Location: American Museum of Natural History, New York
News Link: Rock of ages cast in story of geology
In the summers of 1998 and 1999, we travelled to Scotland, Switzerland, Italy, Hawaii and within the continental U.S. to mold geological formations for the American Museum of Natural History’s new geology hall. All of the molding for this project occurred on site. Once the molds were complete, they were shipped back to our shop for casting. The largest land peel that we molded and cast was 35 feet high x 35 feet long. The completed casts were then cut into manageable pieces for ease of transport and installation. We take pride in producing seamless work and all of the seams were finished in situ at the museum. The metal columns that support the peels were also produced in our shop.

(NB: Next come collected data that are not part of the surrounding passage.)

(* ===== verification/PublicationStore.v ===== *)
(** * Publications in the state store

    Models [crates/winwincode-storage/src/publication.rs]: the adapter through which the
    publication ledger of [Publication] uses the SQLite storage of [StateStore].  The file
    discharges the ledger's storage contract, so that the theorems on publications hold over
    the database that other parts of the control plane share. *)

From Stdlib Require Import Ascii String.
From S2P Require Import Prelude Text Numerals Transaction PublicationFacts Publication PublicationLedger.
From S2P Require StateKeys StateStore StateFacts StateInvariant StateRuns Frame.
Local Open Scope Z_scope.

(** ** The adapter *)

Definition publication_error_kind (e : StateKeys.StorageError) : PublicationStorageErrorKind :=
  match StateKeys.kind e with
  | StateKeys.InvalidInput => StorageInvalidInput
  | StateKeys.RevisionConflict => StorageRevisionConflict
  | StateKeys.RequestConflict => StorageRequestConflict
  | StateKeys.RequestReplayMissing => StorageRequestReplayMissing
  | StateKeys.JournalAlreadyExists => StorageAlreadyExists
  | StateKeys.JournalNotFound => StorageNotFound
  | StateKeys.JournalConflict => StorageJournalConflict
  | StateKeys.EventCursorExpired | StateKeys.Adapter => StorageAdapter
  | StateKeys.Closed => StorageClosed
  end.

Definition publication_receipt_identity (i : StateKeys.ReceiptIdentity) : stored PublicationReceiptIdentity :=
  receipt_identity_try_new (StateKeys.actor_key i) (StateKeys.scope_key i) (StateKeys.request_id i).

Definition storage_identity (i : PublicationReceiptIdentity) : stored StateKeys.ReceiptIdentity :=
  actor ← map_err publication_error_kind (StateKeys.from_encoded (actor_key i));
  scope ← map_err publication_error_kind (StateKeys.from_encoded (scope_key i));
  map_err publication_error_kind (StateKeys.receipt_identity actor scope (request_id i)).

Definition stream_id (publication_id : string) : string := "publication:" +:+ publication_id.

Definition journal_key (publication_id : string) : stored StateStore.AggregateJournalKey :=
  map_err publication_error_kind (StateStore.journal_key_new PUBLICATION_AGGREGATE_TYPE publication_id).

Definition publication_event (e : StateStore.OutboxEvent) : PublicationStorageEvent :=
  {| event_id := StateStore.event_id e; topic := StateStore.topic e; event_payload := StateStore.payload e |}.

No matter how much planning is done in advance, there’s always a chance that something unexpected can occur. On July 12th, 1998 we left for Siccar Point, Scotland planning to make a mold of a site on the Hutton Unconformity that was accessible with 40 feet ladders. When we arrived, a more representative sample of the formation had been found, which was close to the planned site. The new site just happened to be located on a cliff face 80 feet above the North Sea! To access the site, we had to build a working platform that was anchored to the ground on top of the cliff. Steel for the platform and ground anchors and climbing gear needed to access the site were purchased locally. Once the platform and ground anchors were built, the molding crew belayed to the site. Rubber was measured out, mixed, and tossed over the cliff in lidded 5 gallon pails to workers on the platform. Once the mold was completed, we hired local riggers to help us lift the mold to flat ground. The mold was then shipped back to our shop for casting. By the time we were finished molding the new site, we had only added one week to our trip.